Failure to recognise this is the greatest flaw in the thinking of people who claim they live by non-aggression, want a world run only by freely entered into, voluntary contracts and think freedom is the highest priority social goal.

Quora Answer : Is it an internal inconsistency or absurdity that the most well armed individuals in human history call themselves libertarians, and claim their non-aggression principle is the foundation of their ideology?

Oct 23, 2017

It's disingenuity.

If I say "all n*****s are lazy" and a black guy called Steve (justifiably) shoots me because I assaulted his character and reputation, a Libertarian will be horrified. Steve is seen as "initiating" the violence because his mere reputation (or the wider perception of black people in general) is not considered something that justifies violence to defend it. Instead my speech takes priority.

Whereas if Farmer Giles shoots me when he sees me scrumping apples from his orchard, a Libertarian is perfectly happy. Farmer Giles's property IS something that he does consider important enough, or magically enough part of a "self", that Giles can claim that his violence is mere retaliation for an initiation of aggression.

Now, both reputation and property are actually human-made, cultural abstractions. Neither is really of a piece with a body or a self. And there's no reason to think that "self-ownership" has anything to do with either of these situations. So violence is justified in neither case.

But the Libertarian takes, as a given, that property is "special". And does count, such that assaults on it are the initiation of violence warranting violent retaliation. Whereas reputation is not and does not.

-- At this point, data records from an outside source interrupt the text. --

Lemma goodbye_canon (records : list ResourceRecord) :
  canon_rr <$> (set_TTL 0 <$> records) = set_TTL 0 <$> (canon_rr <$> records).
Proof.
  rewrite <- !list_fmap_compose. apply list_fmap_ext. intros i rr _. apply canon_rr_TTL.
Qed.

(** Every key a goodbye names is left empty. *)
Lemma cache_records_goodbye clk rrs key : forall i s,
  Forall (λ rr, rr_TTL rr = 0%Z) rrs ->
  (s_cache s !! key = None \/ exists rr, rr ∈ rrs /\ rrKey (rr_Name rr) (rr_Type rr) = key) ->
  s_cache (cache_records clk i rrs s) !! key = None.
Proof.
  induction rrs as [|rr rrs IH]; intros i s Hz Hkey; cbn [cache_records].
  { destruct Hkey as [|(? & Hin%elem_of_nil & _)]; done. }
  apply Forall_cons in Hz as [Ht Hz]. rewrite Ht. cbn [Z.eqb]. apply IH; [done|].
  cbn [with_cache s_cache]. unfold Remove.
  destruct (decide (rrKey (rr_Name rr) (rr_Type rr) = key)) as [<-|Hne].
  { left. apply lookup_delete_eq. }
  rewrite lookup_delete_ne by done.
  destruct Hkey as [|(r & [->|Hr]%elem_of_cons & Hk)]; [by left|done|right; eauto].
Qed.

Lemma onRecordRemove_idem rr b : onRecordRemove rr (onRecordRemove rr b) = onRecordRemove rr b.
Proof.
  unfold onRecordRemove at 2 3. case_if; [unfold onRecordRemove; by case_if|]. case_if.
  { unfold onRecordRemove. by repeat case_if. }
  destruct (b_instances b !! _) eqn:E.
  - unfold onRecordRemove. cbn [notify set_listeners set_instances b_serviceType b_instances].
    repeat case_if; try done. by rewrite lookup_delete_eq.
  - unfold onRecordRemove. repeat case_if; try done. by rewrite E.
Qed.

(** Altering with an idempotent function, as often as the address is listed. *)
Lemma foldl_alter {A} (f : A -> A) (ps : list nat) p : forall h : gmap nat A,
  (forall x, f (f x) = f x) -> p ∈ ps ->
  foldl (λ h q, alter f q h) h ps !! p = f <$> h !! p.
Proof.
  induction ps as [|q ps IH]; intros h Hf Hp; [by apply elem_of_nil in Hp|]. cbn.
  destruct (decide (p ∈ ps)) as [Hin|Hni].
  - rewrite IH by done. destruct (decide (p = q)) as [<-|Hne].
    + rewrite lookup_alter_eq. destruct (h !! p); cbn; [by rewrite Hf|done].
    + by rewrite lookup_alter_ne.
  - apply elem_of_cons in Hp as [->|]; [|done].
    rewrite (foldl_inv (λ h', h' !! q = f <$> h !! q)); [done | by rewrite lookup_alter_eq |].
    intros r h' Hr Hh. rewrite lookup_alter_ne; [done|]. by intros ->.
Qed.

Lemma notify_goodbyes clk rrs p : forall i s b,
  Forall (λ rr, rr_TTL rr = 0%Z) rrs ->
  (exists key, s_browsers s !! key = Some p) -> s_bheap s !! p = Some b ->
  exists s', notify_records clk i rrs s = Ok s' /\
    s_bheap s' !! p = Some (foldl (λ b rr, onRecordRemove rr b) b rrs).
Proof.
  induction rrs as [|rr rrs IH]; intros i s b Hz [key Hkey] Hb; cbn [notify_records foldl].
  { by exists s. }
  apply Forall_cons in Hz as [Ht Hz]. rewrite Ht. cbn [Z.eqb mbind result_bind].
  apply IH; [done | by exists key |]. unfold notifyRemoval. cbn [with_bheap s_bheap].
  rewrite foldl_alter; [by rewrite Hb | apply onRecordRemove_idem |].
  apply list_elem_of_fmap. exists (key, p). split; [done|].
  rewrite visit_perm. by apply elem_of_map_to_list.
Qed.

Lemma onRecordRemove_other rr b : rr_Type rr <> TypePTR -> onRecordRemove rr b = b.
Proof. intros Ht. unfold onRecordRemove. by rewrite (proj2 (Z.eqb_neq _ _) Ht). Qed.

Lemma goodbye_browser svc b :
  foldl (λ b rr, onRecordRemove rr b) b (set_TTL 0 <$> records_received svc)
  = onRecordRemove (set_TTL 0 (ptr_received svc)) b.
Proof.
  assert (Erest : exists rest, records_received svc = ptr_received svc :: rest /\
    Forall (λ rr, rr_Type rr <> TypePTR) rest).
  { eexists. split; [reflexivity|]. cbn [app]. repeat constructor; try done.
    apply Forall_app_2; apply Forall_fmap, Forall_forall; by intros ip _. }
  destruct Erest as (rest & -> & Hrest). rewrite fmap_cons. cbn [foldl].
  set (b1 := onRecordRemove _ b). induction Hrest as [|rr rest Hrr _ IH]; [done|].
  rewrite fmap_cons. cbn [foldl]. by rewrite onRecordRemove_other.
Qed.

Lemma goodbye_ptr svc b info :
  b_serviceType b = ServiceType svc -> b_instances b !! instance_key svc = Some info ->
  onRecordRemove (set_TTL 0 (ptr_received svc)) b
  = notify (EventRemove info) (set_instances (delete (instance_key svc) (b_instances b)) b).
Proof.
  intros Hst Hi. unfold onRecordRemove. cbn [set_TTL ptr_received set_Target newRR rr_Type rr_Name rr_Target].
  rewrite Hst, bool_decide_true by done. cbn [negb Z.eqb TypePTR Pos.eqb].
  rewrite (normalizeName_id (InstanceName svc)) by apply InstanceName_wf.
  unfold instance_key in Hi. by rewrite Hi.
Qed.

(** A browser that knew the instance, after the goodbye. *)
Definition forgets (svc : ServiceInstance) (info : ServiceInstanceInfo) (b b' : Browser) : Prop :=
  b_instances b' = delete (instance_key svc) (b_instances b) /\
  b_listeners b' = map (offer (EventRemove info)) (b_listeners b).

(** The cache has nothing under the names and types of the records. *)
Definition nothing_cached (records : list ResourceRecord) (c : Cache) : Prop :=
  Forall (λ rr, c !! rrKey (rr_Name rr) (rr_Type rr) = None) records.

Lemma service_record_names svc :
  Forall (λ rr, normalizeName (rr_Name rr) = rr_Name rr) (generateServiceRecords svc).
Proof.
  pose proof (normalizeName_id _ (ServiceType_wf svc)) as Et.
  pose proof (normalizeName_id _ (InstanceName_wf svc)) as Ei.
  pose proof (normalizeName_id _ (normalizeName_wf (si_Host svc))) as Eh.
  unfold generateServiceRecords. cbv zeta. cbn [app]. repeat (apply Forall_cons; split); [done..|].
  apply Forall_fmap, Forall_forall. intros ip _. cbn. unfold address_record. by destruct (To4 ip).
Qed.

Lemma goodbye_handled svc data clk from s p b info :
  service_ok svc ->
  sendGoodbye (generateServiceRecords svc) = [Multicast data] ->
  isLocalSubnet (s_localSubnets s) (addr_IP from) = true ->
  (exists key, s_browsers s !! key = Some p) -> s_bheap s !! p = Some b ->
  b_serviceType b = ServiceType svc -> b_instances b !! instance_key svc = Some info ->
  exists s' b', handlePacket clk data from s = Ok (s', []) /\ s_bheap s' !! p = Some b' /\
    forgets svc info b b' /\ nothing_cached (generateServiceRecords svc) (s_cache s').
Proof.
  intros Hok Hsend Hlocal Hkey Hb Hst Hi.
  assert (Hpack : Pack (response 0 (set_TTL 0 <$> generateServiceRecords svc) []) = Ok data).
  { unfold sendGoodbye, goodbye in Hsend. destruct (Pack _); [by injection Hsend as ->|done]. }
  rewrite (handlePacket_response clk (set_TTL 0 <$> generateServiceRecords svc)); [|..|done|done].
  2: { apply Forall_fmap. eapply Forall_impl; [by apply generateServiceRecords_packable|].
       intros rr Hrr. apply set_TTL_packable; [unfold is_u32; lia|done]. }
  rewrite goodbye_canon. set (rrs := set_TTL 0 <$> (canon_rr <$> generateServiceRecords svc)).
  assert (Hz : Forall (λ rr, rr_TTL rr = 0%Z) rrs) by (apply Forall_fmap, Forall_forall; by intros rr _).
  set (s1 := cache_records _ 0 rrs s).
  destruct (notify_goodbyes (λ path, clk (1 :: path)) rrs p 0 s1 b Hz) as (s' & Hn & Hb').
  { unfold s1. by rewrite cache_records_browsers. }
  { unfold s1. by rewrite cache_records_bheap. }
  rewrite Hn. cbn [mbind result_bind]. unfold rrs in Hb'. rewrite canon_announcement, goodbye_browser in Hb' by done.
  rewrite (goodbye_ptr svc b info) in Hb' by done. eexists s', _.
  split_and!; [done | exact Hb' | done |]. unfold nothing_cached. rewrite Forall_forall. intros rr Hrr.
  rewrite (notify_records_cache _ _ _ _ _ Hn). apply cache_records_goodbye; [done|]. right.
  exists (set_TTL 0 (canon_rr rr)). split.
  - unfold rrs. rewrite <- list_fmap_compose. by apply (list_elem_of_fmap_2 (set_TTL 0 ∘ canon_rr)).
  - pose proof (service_record_names svc) as Hnames. rewrite Forall_forall in Hnames.
    cbn [set_TTL rr_Name rr_Type]. rewrite canon_rr_Type, canon_rr_Name. by rewrite Hnames.
Qed.

End Goodbye.

(** ** Properties *)

Section DiscoveryProperties.
  Context `{UnicodeTables, MapOrder}.

Lemma received_facts svc rr :
  ascii (InstanceName svc) -> rr ∈ records_received svc -> ptr_ascii rr /\ (0 < rr_TTL rr)%Z.
Proof.
  intros Ha. destruct (ttls_positive svc) as [Hh Ho]. unfold records_received. cbn [app].
  rewrite !elem_of_cons, elem_of_app, !list_elem_of_fmap.
  by intros [-> | [-> | [-> | [(? & -> & _)|(? & -> & _)]]]]; (split; [by intros ?|]).
Qed.

Lemma announcement_received svc clk p b s :
  service_ok svc -> si_Name svc <> [] -> ascii (InstanceName svc) ->
  browsers_ascii s -> (exists key, s_browsers s !! key = Some p) -> s_bheap s !! p = Some b ->
  b_serviceType b = ServiceType svc -> b_instances b !! instance_key svc = None ->
  no_stale_addresses svc (s_cache s) ->
  within_a_second clk ->
  exists s' b', notify_records (λ path, clk (1 :: path)) 0 (records_received svc)
      (cache_records (λ i, clk [0; i]) 0 (records_received svc) s) = Ok s' /\
    s_bheap s' !! p = Some b' /\ settled svc b b'.
Proof.
  intros Hok Hname Hascii Hsafe [key Hkey] Hb Hst Hnone Hstale Hclk.
  pose proof (received_resolves svc Hname Hascii clk (λ i, [0; i]) s Hclk Hstale) as Hres.
  set (s1 := cache_records _ 0 (records_received svc) s) in *.
  destruct (notify_records_safe (λ path, clk (1 :: path)) (records_received svc) 0 s1) as (s' & Hn & _).
  { apply Forall_forall. intros rr Hrr. by apply (received_facts svc). }
  { unfold browsers_ascii, s1. by rewrite cache_records_bheap. }
  rewrite Hn. exists s'.
  assert (Erest : exists rest, records_received svc = ptr_received svc :: rest) by (by eexists).
  destruct Erest as [rest Erest]. rewrite Erest in Hn. cbn [notify_records] in Hn.
  apply result_bind_Ok in Hn as (s2 & H1 & Hn).
  rewrite (proj2 (Z.eqb_neq _ _)) in H1 by (pose proof (ttls_positive svc); cbn; lia).
  unfold notifyAddition in H1. apply result_bind_Ok in H1 as (h & Hh & [= <-]).
  apply (notify_browsers_at _ _ _ p (waiting svc b) (settled svc b)) in Hh as [_ Hk].
  - destruct (Hk b) as (b1 & Hb1 & Hs1).
    + unfold s1. by rewrite cache_records_bheap.
    + by split_and!.
    + apply list_elem_of_fmap. exists (key, p). split; [done|]. rewrite visit_perm.
      apply elem_of_map_to_list. unfold s1. by rewrite cache_records_browsers.
    + eapply (notify_settled svc b Hst) in Hn as (b' & Hb' & Hs'); [|..|exact Hb1|exact Hs1].
      * by exists b'.
      * intros path now b2 Hnow. apply Hres. intros i. destruct (Hnow i) as [q ->]. by eexists.
      * intros rr Hrr. assert (Hin : rr ∈ records_received svc) by (rewrite Erest; by right).
        split; [done|]. by apply (received_facts svc).
  - intros now b1 b2 Hnow Hor Hadd.
    eapply (onRecordAdd_settled svc b Hst clk);
      [exact Hres| | |destruct Hor; [by right|by left]|exact Hadd].
    + intros k i. destruct (Hnow k i) as [q ->]. by eexists.
    + rewrite Erest. by left.
Qed.

(** The announcement on the way from one server to the other. *)
Lemma announcement_handled svc clkA sA sA' data clkB from sB p b :
  service_ok svc -> si_Name svc <> [] -> ascii (InstanceName svc) ->
  distinct_records (generateServiceRecords svc) ->
  Forall (λ rr, s_rateTracker sA !! rateKey rr = None) (generateServiceRecords svc) ->
  sendResponseMulticast clkA (generateServiceRecords svc) sA = (sA', [Multicast data]) ->
  isLocalSubnet (s_localSubnets sB) (addr_IP from) = true ->
  browsers_ascii sB -> (exists key, s_browsers sB !! key = Some p) ->
  s_bheap sB !! p = Some b -> b_serviceType b = ServiceType svc ->
  b_instances b !! instance_key svc = None ->
  no_stale_addresses svc (s_cache sB) ->
  within_a_second clkB ->
  exists sB' b', handlePacket clkB data from sB = Ok (sB', []) /\ s_bheap sB' !! p = Some b' /\
    settled svc b b'.
Proof.
  intros Hok Hname Hascii Hdist Hnone Hsend Hlocal Hsafe Hkey Hb Hst Hi Hstale Hclk.
  apply sendResponseMulticast_fresh in Hsend; [|done..].
  rewrite (handlePacket_response clkB (generateServiceRecords svc)) by
    (done || by apply generateServiceRecords_packable).
  rewrite canon_announcement by done.
  destruct (announcement_received svc clkB p b sB) as (s' & b' & -> & Hb' & Hs'); try done.
  by exists s', b'.
Qed.



End DiscoveryProperties.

The Libertarian position is internally consistent. But is based on arbitrary grounds. There's no prima facie reason to assume that property is special in such a way.

Quora Answer : If liberty means freedom, why are liberals actually leftists that support egalitarialism and so are closer to communism than capitalism?

Apr 7, 2018

There's no contradiction.

Egalitarianism is closer to freedom than capitalism is.

People who support capitalism try to tell you that capitalism is more free than all the constraints the egalitarianism puts on you.

They are lying. It's a con.

Property rights are the single largest source of constraints on your freedom today.

The world is full of stuff that you can't take. Places you can't go. And things you can't do.

All because property regulations forbid you to.

People who are defenders of property and capitalism are actually the people who want to keep you more restricted, and less free, than the people who want to guarantee you access to some of those things. Even if that guaranteeing of access creates some obligations on you and on others.